4.2.3 A sound and solid project management approach

As mentioned before, shared service centre transformations are often large-scale change projects, including the various aspects of change management. Various key success factors for a successful shared services implementation can be identified (Burns and Yeaton, 2008). These areas require attention early in the planning so that the appropri-ate mechanisms can be developed and built into the implementation process.

The first factor identified is strong project management skills. Shared services initia-tives need clearly defined goals for the implementation and strong project leadership, not only at the senior level but also at the project team level. A carefully chosen project team should facilitate the planning process and serve as the liaison between the various constituent groups. For the implementation to progress as smoothly as possible, there is a need to unambiguously define an appropriate governance structure and assign responsibilities so that individuals can be held accountable for the progress of necessary tasks.

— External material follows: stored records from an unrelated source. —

(* ===== verification/Bytes.v ===== *)
(** Regions of a byte vector: reading a slice, overwriting one, and integers
    stored in little-endian order. *)

From S2P Require Export Prelude.

(** [&l[i..i+n]], for a range inside [l] *)
Definition zslice {A} (i n : Z) (l : list A) : list A :=
  take (Z.to_nat n) (drop (Z.to_nat i) l).

(** [l[i..i+bs.len()].copy_from_slice(bs)], for a range inside [l] *)
Definition zput {A} (i : Z) (bs l : list A) : list A :=
  take (Z.to_nat i) l ++ bs ++ drop (Z.to_nat (i + zlen bs)) l.

(** The unsigned integer of [n] bytes at [i]. *)
Definition le_at (n i : Z) (l : list Z) : Z := of_le_bytes (zslice i n l).

Definition bytes (l : list Z) : Prop := Forall is_u8 l.

Section regions.
Context {A : Type}.
Implicit Types (l k bs : list A) (i j n : Z).

Lemma zlen_zslice i n l : 0 ≤ i → 0 ≤ n → i + n ≤ zlen l → zlen (zslice i n l) = n.
Proof. unfold zlen, zslice. rewrite length_take, length_drop. lia. Qed.

Lemma zlen_zput i bs l : 0 ≤ i → i + zlen bs ≤ zlen l → zlen (zput i bs l) = zlen l.
Proof.
  unfold zput. rewrite !zlen_app. unfold zlen. rewrite length_take, length_drop. lia.
Qed.

Lemma zget_zslice i n l j :
  0 ≤ i → zget (zslice i n l) j = if decide (0 ≤ j < n) then zget l (i + j) else None.
Proof.
  intros Hi. rewrite !zget_spec. unfold zslice. repeat case_decide; try lia; try done.
  - rewrite lookup_take_lt by lia. rewrite lookup_drop. f_equal. lia.
  - apply lookup_take_ge. lia.
Qed.

Lemma zget_zput i bs l j :
  0 ≤ i → i + zlen bs ≤ zlen l →
  zget (zput i bs l) j = if decide (i ≤ j < i + zlen bs) then zget bs (j - i) else zget l j.
Proof.
  intros Hi Hb. unfold zput. pose proof (zlen_nonneg bs).
  assert (Ht : zlen (take (Z.to_nat i) l) = i) by (unfold zlen in *; rewrite length_take; lia).
  destruct (Z.lt_ge_cases j i).
  - rewrite zget_app_l by lia. rewrite decide_False by lia. rewrite !zget_spec.
    case_decide; [|done]. apply lookup_take_lt. lia.
  - rewrite zget_app_r, Ht by lia. case_decide.
    + by rewrite zget_app_l by lia.
    + rewrite zget_app_r by lia. rewrite !zget_spec, !decide_True by lia.
      rewrite lookup_drop. f_equal. lia.
Qed.

Lemma zslice_put_same i bs l :
  0 ≤ i → i + zlen bs ≤ zlen l → zslice i (zlen bs) (zput i bs l) = bs.
Proof.
  intros Hi Hb. pose proof (zlen_nonneg bs).
  assert (Hl : zlen (zslice i (zlen bs) (zput i bs l)) = zlen bs)
    by (apply zlen_zslice; try lia; rewrite zlen_zput; lia).
  apply zget_ext; [done|]. intros j Hj. rewrite Hl in Hj.
  rewrite zget_zslice, decide_True, zget_zput, decide_True by lia. f_equal. lia.
Qed.

(** Slices agree when the elements they are made of do. *)
Lemma zslice_ext i (k : Z) n l l' :
  0 ≤ i → 0 ≤ k → 0 ≤ n → i + n ≤ zlen l → k + n ≤ zlen l' →
  (∀ j, 0 ≤ j < n → zget l (i + j) = zget l' (k + j)) → zslice i n l = zslice k n l'.
Proof.
  intros. assert (Hl : zlen (zslice i n l) = n) by (apply zlen_zslice; lia).
  apply zget_ext; [by rewrite Hl, zlen_zslice by lia|].
  intros j Hj. rewrite Hl in Hj. rewrite !zget_zslice, !decide_True by lia. auto.
Qed.

Lemma zslice_put_disjoint i bs l (k : Z) n :
  0 ≤ i → i + zlen bs ≤ zlen l → 0 ≤ k → 0 ≤ n → k + n ≤ zlen l →
  (k + n ≤ i ∨ i + zlen bs ≤ k) → zslice k n (zput i bs l) = zslice k n l.
Proof.
  intros. apply zslice_ext; rewrite ?zlen_zput by lia; try lia.
  intros j Hj. rewrite zget_zput by lia. by rewrite decide_False by lia.
Qed.

Lemma zslice_zslice i n (k m : Z) l :
  0 ≤ i → 0 ≤ k → 0 ≤ m → k + m ≤ n → i + n ≤ zlen l →
  zslice k m (zslice i n l) = zslice (i + k) m l.
Proof.
  intros. apply zslice_ext; rewrite ?zlen_zslice by lia; try lia.
  intros j Hj. rewrite zget_zslice, decide_True by lia. f_equal. lia.
Qed.

Lemma zslice_app_l i n l k :
  0 ≤ i → 0 ≤ n → i + n ≤ zlen l → zslice i n (l ++ k) = zslice i n l.
Proof.
  intros. pose proof (zlen_nonneg k). apply zslice_ext; rewrite ?zlen_app; try lia.
  intros j Hj. apply zget_app_l. lia.
Qed.

Lemma zslice_app_r i n l k :
  zlen l ≤ i → 0 ≤ n → i + n ≤ zlen l + zlen k → zslice i n (l ++ k) = zslice (i - zlen l) n k.
Proof.
  intros. pose proof (zlen_nonneg l). apply zslice_ext; rewrite ?zlen_app; try lia.
  intros j Hj. rewrite zget_app_r by lia. f_equal. lia.
Qed.

Lemma zslice_all l : zslice 0 (zlen l) l = l.
Proof. unfold zslice. rewrite drop_0. apply take_ge. unfold zlen. lia. Qed.

Lemma Forall_zslice (P : A → Prop) i n l : Forall P l → Forall P (zslice i n l).
Proof. intros. by apply Forall_take, Forall_drop. Qed.

Lemma Forall_zput (P : A → Prop) i bs l : Forall P l → Forall P bs → Forall P (zput i bs l).
Proof. intros. apply Forall_app_2; [by apply Forall_take|]. apply Forall_app_2; [done|]. by apply Forall_drop. Qed.
End regions.

Lemma of_le_bytes_range bs : bytes bs → 0 ≤ of_le_bytes bs < 256 ^ zlen bs.
Proof.
  induction 1 as [|b bs Hb _ IH]; [done|]. rewrite zlen_cons.
  rewrite Z.pow_add_r by (pose proof (zlen_nonneg bs); lia). cbn [of_le_bytes].
  change (256 ^ 1) with 256. unfold is_u8 in Hb. lia.
Qed.

Lemma le_at_range n i l :
  bytes l → 0 ≤ i → 0 ≤ n → i + n ≤ zlen l → 0 ≤ le_at n i l < 256 ^ n.
Proof.
  intros Hl ???. unfold le_at. rewrite <- (zlen_zslice i n l) at 3 by lia.
  by apply of_le_bytes_range, Forall_zslice.
Qed.

Lemma zlen_le_bytes n x : zlen (le_bytes n x) = Z.of_nat n.
Proof. unfold zlen. by rewrite length_le_bytes. Qed.

(** Reading back an integer that was stored. *)
(** A word between other bytes. *)
Lemma le_at_word a x b :
  0 ≤ x < 2 ^ 64 → le_at 8 (zlen a) (a ++ le_bytes 8 x ++ b) = x.
Proof.
  intros Hx. unfold le_at.
  rewrite zslice_app_r; rewrite ?zlen_app, ?zlen_le_bytes; pose proof (zlen_nonneg b); try lia.
  rewrite Z.sub_diag, zslice_app_l by (rewrite ?zlen_le_bytes; lia).
  change 8 with (zlen (le_bytes 8 x)) at 1. rewrite zslice_all, of_le_bytes_le_bytes.
  apply Z.mod_small. change (256 ^ Z.of_nat 8) with (2 ^ 64). lia.
Qed.

Lemma le_at_put n i x l :
  0 ≤ i → i + Z.of_nat n ≤ zlen l → 0 ≤ x < 256 ^ Z.of_nat n →
  le_at (Z.of_nat n) i (zput i (le_bytes n x) l) = x.
Proof.
  intros. unfold le_at. rewrite <- (zlen_le_bytes n x) at 1.
  rewrite zslice_put_same by (rewrite ?zlen_le_bytes; lia).
  rewrite of_le_bytes_le_bytes. by apply Z.mod_small.
Qed.

(** A field between the other bytes of a region. *)
Lemma le_at_inside pos n (k : nat) kz off a x b l :
  0 ≤ pos → pos + n ≤ zlen l → zslice pos n l = a ++ le_bytes k x ++ b →
  kz = Z.of_nat k → off = zlen a → n = off + kz + zlen b → 0 ≤ x < 256 ^ kz →
  le_at kz (pos + off) l = x.
Proof.
  intros Hp Hl E -> -> Hn Hx. pose proof (zlen_nonneg a). pose proof (zlen_nonneg b).
  unfold le_at. rewrite <- (zslice_zslice pos n) by lia. rewrite E.
  rewrite zslice_app_r; rewrite ?zlen_app, ?zlen_le_bytes; try lia.
  rewrite Z.sub_diag, zslice_app_l by (rewrite ?zlen_le_bytes; lia).
  rewrite <- (zlen_le_bytes k x) at 1. rewrite zslice_all, of_le_bytes_le_bytes. by apply Z.mod_small.
Qed.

Secondly, senior-level support entails someone willing to champion the shared services project and sell the concept to constituencies. This leader should have both credibility and tact. Senior-level support further ensures that both financial and human resources will be made available to support the project. The complex structural changes often required by shared services initiatives require special attention during the implementa-tion process. Change management provides a structured approach designed to transition an organisation from its current state to the desired future state. Change management efforts should begin very early in the planning and implementation process.

As described above, there are three approaches to system implementations: a direct cutover approach, a parallel approach, a phased approach. In general, a phased shared services implementation was commented as proven to be effective (Elston, 2014). This means that while the entire shared services implementation may be planned at the same time, taking the systems online in a phased process or incrementally. A phased process deems to be more manageable and less risky than a direct cutover approach, or ‘big bang’ approach, whereby all systems go online simultaneously.